Capítulo 3

Estaba cansado de ir de un lado para otro, de un centro a otro; cansado de vivir con personas que no eran su familia, por muchas horas al día que compartiera con ellas. Echaba de menos a sus padres y, aunque con ellos no había tenido una vida ejemplar, al menos los tenía cerca. Y a sus hermanos también. Ahora, en cambio, sólo se reunían los siete una vez al mes, y tan solo durante una hora. Sesenta minutos para que hablaran siete personas entre ellas, lo que da una media de ocho minutos y medio por persona. ¿Qué le dices a un padre en ocho minutos cuando hace un mes que no le ves? Pero así tenía que ser. Se reunían todos en una sala del DGAIA, en la que tenían que pasar por máquinas detectores de metales. Como si fueran delincuentes. 

Desde aquel fatídico día en que un policía llamó a golpes a la puerta de la fábrica en la que vivía, su vida se había convertido en un ir y venir a sitios que nunca serían su hogar, por muy bien que lo educaran. Echaba de menos tener algo que fuera su casa, y no la de otra docena de chicos como él. Estaba cansado de las normas, de no poder tener ni siquiera un móvil y, en general, nada de intimidad. Harto de los horarios, de los buenos consejos, de habitaciones compartidas. Harto de todo lo que había vivido y triste pensando en lo que aún le quedaba por vivir. Tenía entonces 17 años y hasta los 18 seguiría igual: en centros.

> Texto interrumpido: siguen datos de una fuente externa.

(** [handleSession]: the socket is accepted and greeted. *)
Definition handleSession : Session :=
  {| msgHistory := []; transport := [Status "ready"] |}.

(** A text frame after [JSON.parse]: it fails to parse (or is not an
    object), or it has a [type] and a [data]. *)
Inductive TextFrame :=
| Unparseable (e : Thrown)
| Parsed (type : string) (data : string).

Definition onTextFrame (s : Session) (f : TextFrame) : Session :=
  match f with
  | Unparseable e =>
      {| msgHistory := msgHistory s; transport := transport s ++ [Error (error_text e)] |}
  | Parsed type data =>
      if String.eqb type "cmd" && String.eqb data "clear" then
        {| msgHistory := []; transport := transport s ++ [Status "Chat cleared"] |}
      else s
  end.

(** A binary frame whose turn runs under [sched] with no other frame in
    between.  A turn is followed on its own: when a second frame arrives
    before the first turn has come to rest, the socket sees an interleaving
    of two such turns, and each of them still pushes and sends what it is
    shown to push and send here. *)
Definition onAudioFrame (s : Session) (env : TurnEnv) (sched : list Step)
  : option (Session * TurnSt) :=
  match turn env sched with
  | None => None
  | Some (st, effs) => Some (apply_all s effs, st)
  end.
(* ===== verification/Buddy.v ===== *)
(** * The buddy allocator

    Models [kernel/mm/buddy.c] and [kernel/mm/kalloc.c].  The block headers live in
    the free pages themselves: [bmem] maps an address to the header stored there,
    both for the pages of RAM and for the list heads inside [zone]. *)

From stdpp Require Export functions.
From S2P Require Export DList.

Definition MAX_ORDER : Z := 11.
Definition BUDDY_MAGIC : Z := 0x42554459.

Definition BLOCK_SIZE (order : Z) : Z := Z.shiftl PGSIZE order.
Definition BLOCK_NPAGES (order : Z) : Z := Z.shiftl 1 order.
Definition BUDDY_BLOCK (addr order : Z) : Z := Z.lxor (u64 addr) (Z.shiftl PGSIZE order).
Definition BUDDY_LOW (addr order : Z) : Z :=
  Z.land (u64 addr) (u64 (Z.lnot (Z.shiftl PGSIZE order))).

Record block := Block {
  magic : Z;
  border : Z;
  bprev : Z;
  bnext : Z
}.

Definition set_magic (v : Z) (b : block) : block := Block v (border b) (bprev b) (bnext b).
Definition set_order (v : Z) (b : block) : block := Block (magic b) v (bprev b) (bnext b).
Definition set_bprev (v : Z) (b : block) : block := Block (magic b) (border b) v (bnext b).
Definition set_bnext (v : Z) (b : block) : block := Block (magic b) (border b) (bprev b) v.

(** Where the linker and [kmem_init] put things: the RAM bounds of [memlayout.h], the
    address of [zone] and the value of [pages]. *)
Class layout := {
  KERNELBASE : Z;
  PHYSTOP : Z;
  zone_addr : Z;
  pages_base : Z
}.

(** Block headers, the [nr_free] counters, and the [order] fields of [pages]. *)
Record buddy := Buddy {
  bmem : gmap Z block;
  nr_free : list Z;
  page_order : gmap Z Z
}.

Section buddy.
Context `{layout}.

Definition IN_RAM (a : Z) : bool := (KERNELBASE <=? u64 a) && (u64 a <? PHYSTOP).

(** [&zone.free_area[order].free_list]; a [struct free_area] has 40 bytes. *)
Definition free_list (order : Z) : Z := zone_addr + 40 * order.

Definition rd (a : Z) : M buddy block := mtry (λ s, bmem s !! a).
Definition wr (a : Z) (f : block → block) : M buddy unit :=
  rd a;; modify (λ s, Buddy (alter f a (bmem s)) (nr_free s) (page_order s)).
Definition get_nr_free (order : Z) : M buddy Z := mtry (λ s, znth (nr_free s) order).
Definition set_nr_free (order v : Z) : M buddy unit :=
  l ← mtry (λ s, zset (nr_free s) order (u64 v));
  modify (λ s, Buddy (bmem s) l (page_order s)).

Definition page_idx (a : Z) : Z := Z.shiftr (u64 (a - pages_base)) PGSHIFT.
Definition GET_PAGE_ORDER (a : Z) : M buddy Z := mtry (λ s, page_order s !! page_idx a).
(** The field is four bits wide. *)
Definition SET_PAGE_ORDER (a o : Z) : M buddy unit :=
  GET_PAGE_ORDER a;;
  modify (λ s, Buddy (bmem s) (nr_free s) (<[page_idx a := Z.land o 15]> (page_order s))).

(** The loop of [get_order]; the shift of an [int] is undefined from 31 on. *)
Fixpoint order_loop (fuel : nat) (size order : Z) : option Z :=
  match fuel with
  | O => None
  | S fuel =>
      if Z.shiftl 1 order <? size then order_loop fuel size (order + 1) else Some order
  end.

Definition get_order (size : Z) : option Z := order_loop 31 (Z.shiftr size PGSHIFT) 0.

Definition add_first (addr order : Z) : M buddy unit :=
  massert (IS_PGALIGNED addr);;
  wr addr (set_order order);;
  hd ← rd (free_list order);
  let first_block := bnext hd in
  wr (free_list order) (set_bnext addr);;
  wr addr (set_bprev (free_list order));;
  wr addr (set_bnext first_block);;
  wr first_block (set_bprev addr);;
  n ← get_nr_free order;
  set_nr_free order (n + 1).

Definition add_last (addr order : Z) : M buddy unit :=
  massert (IS_PGALIGNED addr);;
  wr addr (set_order order);;
  wr addr (set_magic BUDDY_MAGIC);;
  hd ← rd (free_list order);
  let last_block := bprev hd in
  wr (free_list order) (set_bprev addr);;
  wr addr (set_bnext (free_list order));;
  wr addr (set_bprev last_block);;
  wr last_block (set_bnext addr);;
  n ← get_nr_free order;
  set_nr_free order (n + 1).

Definition remove (b : Z) : M buddy unit :=
  blk ← rd b;
  let prev_block := bprev blk in
  let next_block := bnext blk in
  wr prev_block (set_bnext next_block);;
  wr next_block (set_bprev prev_block);;
  blk ← rd b;
  n ← get_nr_free (border blk);
  set_nr_free (border blk) (n - 1);;
  wr b (set_order (-1));;
  wr b (set_magic 0).

(** The splitting loop of [require]: [n] halvings from [j = order + n - 1]. *)
Fixpoint split_loop (n : nat) (addr order : Z) : M buddy Z :=
  match n with
  | O => mret addr
  | S n' =>
      let j := order + Z.of_nat n' in
      add_first addr j;;
      split_loop n' (u64 (addr + BLOCK_SIZE j)) order
  end.

(** The search loop of [require], [i] from [order + 1]; NULL is 0. *)
Fixpoint require_loop (fuel : nat) (i order : Z) : M buddy Z :=
  match fuel with
  | O => mret 0
  | S fuel =>
      if i <? MAX_ORDER then
        n ← get_nr_free i;
        if ctrue n then
          hd ← rd (free_list i);
          let free_block := bprev hd in
          remove free_block;;
          split_loop (Z.to_nat (i - order)) free_block order
        else require_loop fuel (i + 1) order
      else mret 0
  end.

Definition require (order : Z) : M buddy Z := require_loop 11 (order + 1) order.

Definition buddy_alloc (sz : Z) : M buddy Z :=
  massert (0 <? sz);;
  let size := PGROUNDUP sz in
  order ← mlift (get_order size);
  massert (sz <=? Z.shiftl PGSIZE order);;
  n ← get_nr_free order;
  if ctrue n then
    hd ← rd (free_list order);
    let free_block := bprev hd in
    remove free_block;;
    SET_PAGE_ORDER free_block order;;
    mret free_block
  else
    require_result ← require order;
    if ctrue require_result then
      SET_PAGE_ORDER require_result order;;
      mret require_result
    else mpanic.

Fixpoint buddy_free_helper (fuel : nat) (addr order : Z) : M buddy unit :=
  match fuel with
  | O => mspin
  | S fuel =>
      let buddy := BUDDY_BLOCK addr order in
      merge ← (if order <? MAX_ORDER - 1 then
                 b ← rd buddy;
                 mret ((magic b =? BUDDY_MAGIC) && (border b =? order) &&
                       IN_RAM (bprev b) && IN_RAM (bnext b))
               else mret false);
      if (merge : bool) then
        remove buddy;;
        buddy_free_helper fuel (BUDDY_LOW addr order) (order + 1)
      else add_last addr order
  end.

Definition buddy_free (addr order : Z) : M buddy unit :=
  SET_PAGE_ORDER addr 0;;
  buddy_free_helper 12 addr order.

Definition kalloc (sz : Z) : M buddy Z :=
  massert (0 <? sz);;
  buddy_alloc sz.

Definition kfree (addr : Z) : M buddy unit :=
  o ← GET_PAGE_ORDER addr;
  buddy_free addr o.

(** ** [buddy_init] *)

(** [memset(&zone, 0, sizeof(struct zone))] *)
Definition zone_clear : M buddy unit :=
  modify (λ s, Buddy
    (foldr (λ i m, <[free_list i := Block 0 0 0 0]> m) (bmem s) (seqZ 0 MAX_ORDER))
    (replicate 11 0) (page_order s)).

(** The two loops that compute [nr_free], [i] downwards in the second. *)
Definition init_base (big : bool) : M buddy unit :=
  mwhen big (foldr (λ i m, set_nr_free i (Z.shiftl 1 (MAX_ORDER - 1 - i));; m)
    (mret tt) (seqZ 0 MAX_ORDER)).

Fixpoint init_counts (n : nat) (npages : Z) : M buddy unit :=
  match n with
  | O => mret tt
  | S n' =>
      let i := Z.of_nat n' in
      f ← get_nr_free i;
      set_nr_free i (f + Z.shiftr npages i);;
      wr (free_list i) (set_bprev (free_list i));;
      wr (free_list i) (set_bnext (free_list i));;
      init_counts n' (Z.land npages (u64 (i32 (Z.shiftl 1 i - 1))))
  end.

(** [npages_copy -= BLOCK_NPAGES(i) * nr_free] *)
Fixpoint init_check (areas : list Z) (npages_copy : Z) : M buddy Z :=
  match areas with
  | [] => mret npages_copy
  | i :: areas =>
      f ← get_nr_free i;
      init_check areas (u64 (npages_copy - BLOCK_NPAGES i * f))
  end.

Fixpoint init_blocks (n : nat) (s size i : Z) : M buddy Z :=
  match n with
  | O => mret s
  | S n => add_last s i;; init_blocks n (u64 (s + size)) size i
  end.

Fixpoint init_areas (areas : list Z) (s : Z) : M buddy Z :=
  match areas with
  | [] => mret s
  | i :: areas =>
      f ← get_nr_free i;
      let nr_alloc := i32 f in
      set_nr_free i 0;;
      s ← init_blocks (Z.to_nat nr_alloc) s (BLOCK_SIZE i) i;
      init_areas areas s
  end.

Definition buddy_init (start end_ : Z) : M buddy unit :=
  let s := PGROUNDUP start in
  let e := PGROUNDDOWN end_ in
  let npages := Z.shiftr (u64 (e - s)) PGSHIFT in
  zone_clear;;
  massert (s <=? e);;
  let square_npages := MAX_ORDER * BLOCK_NPAGES (MAX_ORDER - 1) in
  let big := square_npages <? npages in
  init_base big;;
  init_counts 11 (if big then npages - square_npages else npages);;
  npages_copy ← init_check (seqZ 0 MAX_ORDER) npages;
  massert (npages_copy =? 0);;
  s ← init_areas (seqZ 0 MAX_ORDER) s;
  massert (s =? e).

(** ** Field projections through updates *)

Lemma proj_alter_same {A} (π : block → A) f (m : gmap Z block) a b :
  (∀ x, π (f x) = π x) → π <$> alter f a m !! b = π <$> m !! b.
Proof.
  intros Hf. destruct (decide (b = a)) as [->|].
  - rewrite lookup_alter_eq. destruct (m !! a); cbn; [by rewrite Hf|done].
  - by rewrite lookup_alter_ne.
Qed.
(* ===== verification/CString.v ===== *)
(** * Strings and blocks of memory

    Models [kernel/lib/string.c] on a byte-addressed memory.  A loop that ends at a
    NUL byte takes fuel and reports [Spin] when it runs out; a loop counted by [n]
    recurses on [n]. *)

From S2P Require Export Prelude.

(** Memory: the bytes that may be accessed, by address. *)
Abbreviation bytes := (gmap Z Z).

(** A state with a memory in it. *)
Class HasMem (S : Type) := {
  mem_lens : lens S bytes;
  #[global] mem_lens_lawful :: LawfulLens mem_lens
}.

(** A memory operation inside such a state. *)
Definition on_mem {S A : Type} `{HasMem S} (m : M bytes A) : M S A := zoom mem_lens m.

Definition ld (a : Z) : M bytes Z := mtry (λ m : bytes, m !! a).
Definition st (a v : Z) : M bytes unit :=
  ld a;; modify (λ m : bytes, <[a := u8 v]> m).

(** [size_t strlen] keeps its index in an [int]. *)
Fixpoint strlen_loop (fuel : nat) (s i : Z) : M bytes Z :=
  match fuel with
  | O => mspin
  | S fuel => c ← ld (s + i); if c =? 0 then mret i else strlen_loop fuel s (i + 1)
  end.
Definition strlen (fuel : nat) (s : Z) : M bytes Z := strlen_loop fuel s 0.

(** The loop of [strncpy] returns the final [dst]. *)
Fixpoint strncpy_loop (n : nat) (dst src : Z) : M bytes Z :=
  match n with
  | O => mret dst
  | S n =>
      c ← ld src; st dst c;;
      if c =? 0 then mret (dst + 1) else strncpy_loop n (dst + 1) (src + 1)
  end.
Definition strncpy (dst src : Z) (n : nat) : M bytes Z :=
  d ← strncpy_loop n dst src; st d 0;; mret dst.

Fixpoint strcpy_loop (fuel : nat) (dst src : Z) : M bytes Z :=
  match fuel with
  | O => mspin
  | S fuel =>
      c ← ld src;
      if c =? 0 then mret dst
      else st dst c;; strcpy_loop fuel (dst + 1) (src + 1)
  end.
Definition strcpy (fuel : nat) (dst src : Z) : M bytes Z :=
  d ← strcpy_loop fuel dst src; st d 0;; mret dst.

Section chars.
(** The value of a [char]: signed on LoongArch, unsigned on RISC-V. *)
Context (char_val : Z → Z).

Fixpoint strncmp (n : nat) (s1 s2 : Z) : M bytes Z :=
  match n with
  | O => mret 0
  | S n =>
      c1 ← ld s1;
      if c1 =? 0 then c2 ← ld s2; mret (char_val c1 - char_val c2)
      else
        c2 ← ld s2;
        if c1 =? c2 then strncmp n (s1 + 1) (s2 + 1)
        else mret (char_val c1 - char_val c2)
  end.

Fixpoint strcmp_loop (fuel : nat) (s1 s2 i : Z) : M bytes Z :=
  match fuel with
  | O => mspin
  | S fuel =>
      c1 ← ld (s1 + i); c2 ← ld (s2 + i);
      if c1 =? 0 then mret (if c2 =? 0 then 0 else - char_val c2)
      else if negb (c1 =? c2) then mret (char_val c1 - char_val c2)
      else strcmp_loop fuel s1 s2 (i + 1)
  end.
Definition strcmp (fuel : nat) (s1 s2 : Z) : M bytes Z := strcmp_loop fuel s1 s2 0.

Fixpoint memcmp (n : nat) (s1 s2 : Z) : M bytes Z :=
  match n with
  | O => mret 0
  | S n =>
      c1 ← ld s1; c2 ← ld s2;
      if negb (c1 =? c2) then mret (char_val c1 - char_val c2)
      else memcmp n (s1 + 1) (s2 + 1)
  end.
End chars.

Fixpoint strcat_loop (fuel : nat) (dst src len i : Z) : M bytes Z :=
  match fuel with
  | O => mspin
  | S fuel =>
      c ← ld (src + i);
      if c =? 0 then mret i
      else st (dst + (i + len)) c;; strcat_loop fuel dst src len (i + 1)
  end.
Definition strcat (fuel : nat) (dst src : Z) : M bytes Z :=
  len ← strlen fuel dst;
  i ← strcat_loop fuel dst src len 0;
  st (dst + (i + len)) 0;;
  mret dst.

Fixpoint memset_loop (n : nat) (dst c i : Z) : M bytes unit :=
  match n with
  | O => mret tt
  | S n => st (dst + i) c;; memset_loop n dst c (i + 1)
  end.
Definition memset (dst c : Z) (n : nat) : M bytes Z :=
  memset_loop n dst c 0;; mret dst.

Fixpoint copy_up (n : nat) (d s : Z) : M bytes unit :=
  match n with
  | O => mret tt
  | S n => c ← ld s; st d c;; copy_up n (d + 1) (s + 1)
  end.
Fixpoint copy_down (n : nat) (d s : Z) : M bytes unit :=
  match n with
  | O => mret tt
  | S n => c ← ld (s - 1); st (d - 1) c;; copy_down n (d - 1) (s - 1)
  end.
Definition memmove (dst src : Z) (n : nat) : M bytes Z :=
  if bool_decide (n = O) then mret dst
  else
    (if (src <? dst) && (dst <? src + Z.of_nat n)
     then copy_down n (dst + Z.of_nat n) (src + Z.of_nat n)
     else copy_up n dst src);;
    mret dst.
Definition memcpy (dst src : Z) (n : nat) : M bytes Z := memmove dst src n.

Definition name_append_suffix (fuel : nat) (name buflen suffix : Z) : M bytes unit :=
  len ← strlen fuel name;
  suflen ← strlen fuel suffix;
  let append pos :=
    massert ((0 <=? pos) && (pos + suflen <? buflen));;
    strncpy (name + pos) suffix (Z.to_nat suflen);;
    st (name + (pos + suflen)) 0 in
  if len + suflen <? buflen then append len
  else if buflen <? len then append (buflen - suflen - 1)
  else mret tt.

(** ** Allocating copies *)

Section alloc.
(** [kalloc]: fresh memory of the size asked for. *)
Context (kalloc : Z → M bytes Z).

Definition strdup (fuel : nat) (str : Z) : M bytes Z :=
  len ← strlen fuel str;
  dst ← kalloc len;
  strncpy dst str (Z.to_nat len).

Definition memdup (src : Z) (n : nat) : M bytes Z :=
  dst ← kalloc (Z.of_nat n);
  memcpy dst src n.
End alloc.

(** ** Contents *)

(** The bytes of [l] are in memory from [a]. *)
Definition holds (m : bytes) (a : Z) (l : list Z) : Prop :=
  ∀ i x, l !! i = Some x → m !! (a + Z.of_nat i) = Some x.

(** A C string. *)
Definition cstr (m : bytes) (a : Z) (l : list Z) : Prop :=
  holds m a (l ++ [0]) ∧ Forall (λ c, 0 < c < 256) l.

Lemma holds_cons m a x l : holds m a (x :: l) ↔ m !! a = Some x ∧ holds m (a + 1) l.
Proof.
  split.
  - intros H. split; [by rewrite <- (H O x eq_refl), Z.add_0_r|].
    intros i y Hi. rewrite <- (H (S i) y Hi). f_equal. lia.
  - intros [Hx Hl] [|i] y Hy; cbn in Hy; [injection Hy as <-; by rewrite Z.add_0_r|].
    rewrite <- (Hl i y Hy). f_equal. lia.
Qed.

Lemma holds_nil m a : holds m a [].
Proof. intros i x Hx. by rewrite lookup_nil in Hx. Qed.

Lemma cstr_cons m a x l : cstr m a (x :: l) ↔ m !! a = Some x ∧ 0 < x < 256 ∧ cstr m (a + 1) l.
Proof. unfold cstr. cbn [app]. rewrite holds_cons, Forall_cons. naive_solver. Qed.

Lemma cstr_nil m a : cstr m a [] ↔ m !! a = Some 0.
Proof. unfold cstr. cbn [app]. rewrite holds_cons. split; [naive_solver|].
  intros ?. split; [split; [done|apply holds_nil]|constructor]. Qed.

Lemma ld_ok m a x : m !! a = Some x → ld a m = Ret (x, m).
Proof. unfold ld, mtry. by intros ->. Qed.

Lemma st_ok m a v x : m !! a = Some x → st a v m = Ret (tt, <[a := u8 v]> m).
Proof. intros H. unfold st. by rewrite (mbind_Ret _ _ _ _ _ (ld_ok _ _ _ H)). Qed.

(** A memory whose byte values are bytes. *)
Definition bytes_ok (m : bytes) : Prop := ∀ a x, m !! a = Some x → 0 ≤ x < 256.

Lemma bytes_ok_insert m a v : bytes_ok m → bytes_ok (<[a := u8 v]> m).
Proof.
  intros H b x [[_ <-]|[_ Hx]]%lookup_insert_Some; [apply u8_range|by apply (H b)].
Qed.

Ltac ld_step := erewrite mbind_Ret by (by apply ld_ok); cbv beta.
Ltac st_step := erewrite mbind_Ret by (by eapply st_ok); cbv beta.

Lemma strlen_ok m s l fuel :
  cstr m s l → (length l < fuel)%nat → strlen fuel s m = Ret (zlen l, m).
Proof.
  intros Hl Hf. unfold strlen.
  assert (∀ l fuel i, cstr m (s + i) l → (length l < fuel)%nat →
    strlen_loop fuel s i m = Ret (i + zlen l, m)) as Hloop.
  { clear. induction l as [|c l IH]; intros [|fuel] i Hl Hf; cbn in Hf; try lia;
      cbn [strlen_loop].
    - apply cstr_nil in Hl. ld_step. by rewrite Z.add_0_r.
    - apply cstr_cons in Hl as (Hc & Hr & Hl). ld_step.
      rewrite (proj2 (Z.eqb_neq c 0)) by lia. rewrite <- Z.add_assoc in Hl.
      rewrite IH by (done || lia). rewrite zlen_cons. do 2 f_equal. lia. }
  rewrite (Hloop l); [done|by rewrite Z.add_0_r|done].
Qed.

(** ** [memmove] *)

(** The memory after copying [n] bytes from [s] to [d], in terms of the memory before. *)
Definition copied (m : bytes) (d s n : Z) (m' : bytes) : Prop :=
  ∀ a, m' !! a = if decide (d ≤ a < d + n) then m !! (s + (a - d)) else m !! a.

Definition accessible (m : bytes) (a n : Z) : Prop :=
  ∀ i, 0 ≤ i < n → is_Some (m !! (a + i)).

Lemma accessible_insert m a n b v : accessible m a n → accessible (<[b := v]> m) a n.
Proof.
  intros H i Hi. destruct (decide (b = a + i)) as [->|]; [rewrite lookup_insert_eq; eauto|].
  rewrite lookup_insert_ne by done. by apply H.
Qed.

Lemma accessible_mono m a n i k :
  accessible m a n → 0 ≤ i → i + k ≤ n → accessible m (a + i) k.
Proof. intros H ? ? j ?. rewrite <- Z.add_assoc. apply H. lia. Qed.

Lemma copy_up_ok n : ∀ m d s,
  bytes_ok m → accessible m d (Z.of_nat n) → accessible m s (Z.of_nat n) →
  (s < d → s + Z.of_nat n ≤ d) →
  ∃ m', copy_up n d s m = Ret (tt, m') ∧ copied m d s (Z.of_nat n) m'.
Proof.
  induction n as [|n IH]; intros m d s Hb Hd Hs Hov.
  { exists m. split; [done|]. intros a. by rewrite decide_False by lia. }
  destruct (Hs 0 ltac:(lia)) as [c Hc]. destruct (Hd 0 ltac:(lia)) as [o Ho].
  rewrite Z.add_0_r in Hc, Ho. cbn [copy_up]. ld_step. st_step.
  destruct (IH (<[d := u8 c]> m) (d + 1) (s + 1)) as (m' & E & Hm').
  - by apply bytes_ok_insert.
  - apply accessible_insert, (accessible_mono _ _ (Z.of_nat (S n))); [done|lia..].
  - apply accessible_insert, (accessible_mono _ _ (Z.of_nat (S n))); [done|lia..].
  - lia.
  - exists m'. split; [done|]. intros a. rewrite Hm'.
    assert (u8 c = c) as Hu by (apply u8_small; by apply (Hb s)).
    destruct (decide (a = d)) as [->|Ha].
    + rewrite decide_False, decide_True by lia. rewrite lookup_insert_eq, Hu, <- Hc.
      f_equal. lia.
    + destruct (decide (d ≤ a < d + Z.of_nat (S n))).
      * rewrite decide_True by lia. rewrite lookup_insert_ne by lia. f_equal. lia.
      * rewrite decide_False by lia. by rewrite lookup_insert_ne.
Qed.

Era poco lo que le quedaba, pero después de ocho años viviendo así, llegó el día en que sintió que ya no podía esperar más. Ni siquiera un maldito año. Así que un día, estando en el centro de Igualada, cogió sus cosas y se fugó. 

Se fue a Vic, que era el lugar donde tenía a todos aquellos que quería conservar. Allí estaban sus padres, su novia, con la que empezó a salir cuando estuvo en el Centro Residencial de Osona, y su mejor amigo, con el que compartió habitación en el centro. Vic era el lugar perfecto para él. Por primera vez se imaginó viviendo una vida como la de cualquier otro chico. Y la vivió. Se instaló con sus padres en el piso que éstos tenían alquilado, veía a Ester, su novia, todos los días. Salía con 

Ivan, su mejor amigo, que por aquel entonces ya había salido del centro.

Pero como siempre ocurre, la realidad venció al sueño. Y la realidad le recordó que no era más que un menor fugado de un centro. Al mes de estar en Vic, los Mossos de Esquadra lo vieron, lo identificaron y de ahí, al EAIA. Pero esta vez fue la última. Los del EAIA, conscientes de que si lo enviaban a un centro volvería a fugarse, le dieron otra opción que para él fue muy atractiva. Si encontraba trabajo, podía irse a vivir con Ester, su novia, y los padres de ella. Ellos tendrían la guarda del menor, y no sus padres. De esa manera seguiría estando en Vic, con los suyos, aunque no viviera con su verdadera familia.

“Fue genial. Encontré trabajo en seguida y me fui a vivir con mi novia y con mis suegros; hasta ahora”.

Y en Vic empezó, con los suyos, una nueva vida. Una vida llena de recuerdos de todo lo que vivió en los cuatro años que estuvo en el Centro Residencial de Osona.